Forget overwhelming public support for voting by mail, which is enough reason to push the issue on its own. Keeping people away from the polls is a public safety issue. States that held primaries saw COVID-19 infection rates spike days after in-person ballots were cast. Hopefully the crisis will have abated by November and social distancing rules will be relaxed. But the pandemic’s unpredictability makes that a dangerous assumption.
Voting by mail will also likely increase voter turnout. Conventional wisdom says this favors Democrats, who tend to perform better when more people vote. Republicans know this (and have acknowledged it publicly) which is why they’re fighting hard against voting by mail. Trump and others have relied on voter fraud, the go-to conservative argument against electoral reform. But states like Hawaii and Alaska have been voting primarily by mail for years and each have single digit cases. There’s no good non-partisan argument against voting by mail, and that’s something Congressional Democrats need to emphasize.
The question of whether Dems will play hardball remains open, though. They’ve appeared more than willing to acquiesce Republicans’ coronavirus relief bill demands while rolling over on their own; the only real standoff was over unemployment benefits in the first bill nearly two months ago. Now is the time for Democrats to govern using the anger and frustration of working class people being screwed over during the COVID-19 crisis and hold Senate Republicans’ feet to the fire. There’s just no evidence they’re willing to do anything of the sort.

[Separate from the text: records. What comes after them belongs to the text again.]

Lemma xfw_tc_egress_filter_spec s : wf s -> wp (xfw_tc_egress_filter E) (tc_end E s) s.
Proof.
  intros Hwf. unfold xfw_tc_egress_filter. apply wp_bind, wp_on_cur. eapply wp_mono.
  { apply (parse_ethhdr_spec s (wf_bytes _ Hwf)). by apply quiet_cur_ok. }
  intros [v cur] s' (-> & Hc & _). cbn [fst snd] in *.
  set (s2 := set_ctx (with_cur cur (s_ctx s)) s).
  assert (quiet s s2) as Hq2 by (by apply quiet_with_cur).
  wp_step.
  { apply wp_bind. unfold XFW_MAKE_CTX_PASS. apply wp_bind, wp_count_pass, wp_ret, wp_ret.
    left. split; [done|]. auto with quietdb. }
  apply wp_bind, wp_upd_ctx. set (s3 := set_ctx _ s2).
  assert (quiet s s3) as Hq3 by (unfold s3; auto with quietdb).
  assert (wf s3) as Hw3 by eauto with quietdb.
  apply wp_bind. eapply wp_mono; [by apply out_process_l3_spec|].
  intros [r net] s4 [[Hq4 Hr] Hn]. cbn [fst snd] in *.
  assert (quiet s s4) as Hq by (by etrans).
  wp_step; [apply wp_ret; left; by destruct Hr as [-> | ->]|].
  specialize (Hn ltac:(lia)). assert (wf s4) as Hw4 by eauto with quietdb.
  apply wp_bind. eapply wp_mono; [by apply out_process_l4_spec|].
  intros r4 s5 [Hq5 Hr5]. assert (quiet s s5) as Hq' by (by etrans).
  wp_step; [apply wp_ret; left; by destruct Hr5 as [-> | ->]|].
  assert (wf s5) as Hw5 by eauto with quietdb.
  apply wp_bind. eapply wp_mono; [by apply prot_net_lookup_spec|]. intros o s' ->.
  cbv zeta. destruct o as [n|]; simpl negb; cbv iota; apply wp_bind.
  2: { apply wp_ret. rewrite Z.eqb_refl. simpl. by apply learning_end. }
  unfold process_downstream_egress, CHAIN. apply wp_bind.
  eapply wp_mono; [by apply xfw_dst_filter_spec|]. intros r6 s6 [Hv6 _].
  destruct (Z.eqb_spec r6 XFW_CTX_CONTINUE) as [->|Hne]; simpl; apply wp_ret; simpl.
  - apply verdict_continue_inv in Hv6. apply learning_end; [eauto with quietdb|by etrans].
  - rewrite (proj2 (Z.eqb_neq _ _) Hne). simpl. apply wp_ret. by eapply downstream_end.
Qed.
End program.

(** ** Properties *)

Definition total_stat (upstream : bool) : XfwTrafficStat :=
  if upstream then XFW_TOTAL_UPSTREAM_EGRESS else XFW_TOTAL_DOWNSTREAM_EGRESS.
Definition passed_stat (upstream : bool) : XfwTrafficStat :=
  if upstream then XFW_PASSED_UPSTREAM_EGRESS else XFW_PASSED_DOWNSTREAM_EGRESS.

(** What the counters of the two directions show after a run. *)
Definition tc_counted (u passed : bool) (sz : Z) (t t' : XfwTrafficStat -> XfwPacketStats)
    : Prop :=
  t' (total_stat u) = bump sz (t (total_stat u))
  /\ t' (passed_stat u) = (if passed then bump sz (t (passed_stat u)) else t (passed_stat u))
  /\ t' (total_stat (negb u)) = t (total_stat (negb u))
  /\ t' (passed_stat (negb u)) = t (passed_stat (negb u)).

(** The counting at the end of [xfw_tc]. *)
Lemma tc_count_spec E u res s s1 (Q : unit -> St -> Prop) :
  frame s s1 ->
  (forall t', tc_counted u (res =? XFW_CTX_PASS E) (pkt_sz (s_ctx s))
                (st_traffic (s_stats s)) t' ->
     Q tt (set_stats (mkPerCpuStats (st_pass (s_stats s1)) (st_transmitted (s_stats s1)) t') s1)) ->
  wp (if u then
        count_traffic_stat XFW_TOTAL_UPSTREAM_EGRESS ;;;
        if res =? XFW_CTX_PASS E then count_traffic_stat XFW_PASSED_UPSTREAM_EGRESS
        else ret tt
      else
        count_traffic_stat XFW_TOTAL_DOWNSTREAM_EGRESS ;;;
        if res =? XFW_CTX_PASS E then count_traffic_stat XFW_PASSED_DOWNSTREAM_EGRESS
        else ret tt) Q s1.
Proof.
  intros Hf HQ. pose proof (fr_dir _ _ Hf) as Hd. pose proof (fr_sz _ _ Hf) as Hz.
  unfold tc_counted in HQ.
  destruct u; apply wp_bind, wp_count_traffic;
    (destruct (res =? XFW_CTX_PASS E); [apply wp_count_traffic|apply wp_ret]);
    apply HQ; simpl; rewrite <- Hz, <- !Hd by done; done.
Qed.
Definition dns_env : Env :=
  mkEnv HOOK_XDP sample_kernel no_maps (Some dns_cfg) true 1000000 0 0 1000 XFW_MODE_HOST
    true (Some (mkMetadata 0 0 0 0)).

(** An IPv6 frame with the given extension headers around a DNS response that
    nobody asked for. *)
Definition eth_ipv6 : list Z := [1;1;1;1;1;1; 2;2;2;2;2;2; 0x86;0xdd].
Definition ipv6_hdr (nexthdr len : Z) : list Z :=
  [0x60;0;0;0; 0;len;nexthdr;64] ++ replicate 16 1 ++ replicate 16 2.
Definition dns_response : list Z :=
  [0;53; 0x12;0x34; 0;20; 0;0] ++ [0xab;0xcd; 0x80;0; 0;1; 0;0; 0;0; 0;0].
Definition dns_plain : list Z := eth_ipv6 ++ ipv6_hdr 17 20 ++ dns_response.
(** Hop-by-hop options of 32 bytes. *)
Definition dns_with_options : list Z :=
  eth_ipv6 ++ ipv6_hdr 0 52 ++ ([17;3] ++ replicate 30 0) ++ dns_response.

(** The DNS filter drops a response that was not asked for, but lets the
    same response pass when 32 bytes of IPv6 hop-by-hop options precede it: a
    header that ends behind the bound made for IPv4 is taken for an internal
    error and not filtered. *)
Lemma dns_filter_bypassed_by_ipv6_options :
  fst <$> xfw_xdp dns_env (sample_state dns_cfg dns_plain) = Some XDP_DROP
  /\ fst <$> xfw_xdp dns_env (sample_state dns_cfg dns_with_options) = Some XDP_PASS.
Proof. split; vm_compute; reflexivity. Qed.

(** ** Evaluation mode and SYN cookies *)

Definition cookie_eval_cfg : XfwFilterCfg :=
  with_rules (mkRulesCfg true all_bits (mkSyncookie 0 10 true)
    (mkTcpAnomaly false false false false 0 no_bits) false false
    (fun _ => XfwActionRule_default) (fun _ => XfwActionRule_default)) sample_cfg.

(** A SYN with four bytes of options to a port nobody listens on. *)
Definition syn_with_options : list Z :=
  eth_ipv4 ++ [0x45;0;0;44; 0;1;0;0; 64;6;0;0; 10;0;0;1; 10;0;0;2]
  ++ [0x12;0x34; 0;80; 0;0;0;1; 0;0;0;0; 0x60;2; 0xff;0xff; 0;0;0;0; 2;4;5;180].

(** In evaluation mode a SYN that the SYN-cookie filter would drop for
    want of a listening socket is passed to the stack with its data offset
    rewritten to 5: the filter restores the offset only after a successful
    lookup. *)
Lemma evaluation_mode_passes_modified_syn :
  (fun '(r, s) => (r, s_pkt s !! 46%nat))
    <$> xfw_xdp (sample_env HOOK_XDP cookie_eval_cfg)
          (sample_state cookie_eval_cfg syn_with_options)
  = Some (XDP_PASS, Some 0x50)
  /\ syn_with_options !! 46%nat = Some 0x60.
Proof. split; [vm_compute|]; reflexivity. Qed.

(** ** Empty UDP datagrams *)

(** A well-formed UDP datagram without payload is dropped as having a bad
    header, while the parser itself accepts its length. *)
Lemma empty_datagram_dropped :
  fst <$> xfw_xdp (sample_env HOOK_XDP sample_cfg)
    (sample_state sample_cfg (eth_ipv4 ++ ipv4_hdr 17 ++ [0x12;0x34; 0;80; 0;8;0;0]))
  = Some XDP_DROP.
Proof. vm_compute. reflexivity. Qed.

(** * The decisions of the source and DNS filters

    Functional behaviour of single filters of the ingress program: the source
    rule with the longest matching prefix decides, a DNS response needs a
    recorded query, DNS names are skipped exactly. *)

(** ** Source addresses *)

(** [k] is a longest prefix of the map that matches the address. *)
Definition longest_match (m : gmap XfwIpv4LpmKey XfwSrcRule) (a : Z)
    (k : XfwIpv4LpmKey) (rule : XfwSrcRule) : Prop :=
  m !! k = Some rule /\ lpm4_matches k a = true
  /\ forall k' v', m !! k' = Some v' -> lpm4_matches k' a = true ->
       prefixlen4 k' <= prefixlen4 k.

(** The map of source rules that is active for an IPv4 packet. *)
Definition active_src4 (E : Env) (c : XfwGlobalCtx) : gmap XfwIpv4LpmKey XfwSrcRule :=
  SELECT_SHADOW_MAP (if l4_proto c =? XFW_L4_PROTO_UDP then map_src_4_udp (e_rules E)
                     else map_src_4_tcp (e_rules E)) (amap_src (cfg c)).
Definition src4_default (c : XfwGlobalCtx) : XfwActionRule :=
  rc_defaults (rules (cfg c))
    (if l4_proto c =? XFW_L4_PROTO_UDP then XFW_DEFAULT_SRC_IP_UDP_IP4
     else XFW_DEFAULT_SRC_IP_TCP_IP4).

(** Dropped with one incident of the packet's source. *)
Definition dropped_for (E : Env) (reason : XfwDropStat) (s : St) (r : Z) (s' : St) : Prop :=
  r = XFW_CTX_DROP E
  /\ s_ilog s' = register_incident E (ilog_addr (s_ctx s)) (pkt_sz (s_ctx s)) reason (s_ilog s).

Lemma wp_dropped_for E reason s :
  wp (XFW_MAKE_CTX_DROP E reason) (dropped_for E reason s) s.
Proof. unfold XFW_MAKE_CTX_DROP. by apply wp_bind. Qed.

Democrats in Congress are doing no oversight over Trump’s mishandling of the pandemic, and have handed Trump trillions with no strings attached, but at least they’re also caving on everything else. https://t.co/i7bfLsb5yD pic.twitter.com/2N2IRjPWKw
— Adam Serwer🍝 (@AdamSerwer) April 21, 2020
But voting by mail might be the issue to rouse Democrats out of their governing slumber. The Democratic Party is completely self-interested and only seems to act when threatened—it’s why they didn’t try impeaching Trump until he went after their presumed presidential frontrunner. The DNC also openly advocated for in-person voting during the pandemic when it suited the party’s purpose of finishing off Bernie Sanders. Still, mail-in voting gives Democrats a clear electoral advantage in 2020 and potentially beyond; if they’re not willing to fight for that, they might not be willing to fight for anything.
Global crises like COVID-19 tend to bring about major shifts in the way we collectively think. There’s a good chance we’ll never look at going to the grocery store or shaking a new acquaintence’s hand the same way ever again. Healthcare will be rethought if not wholly reformed, and the definition of “essential worker” will likely shift. And hopefully we’ll look back and wonder why we ever bothered waiting in hours-long polling lines instead of just mailing in our ballots.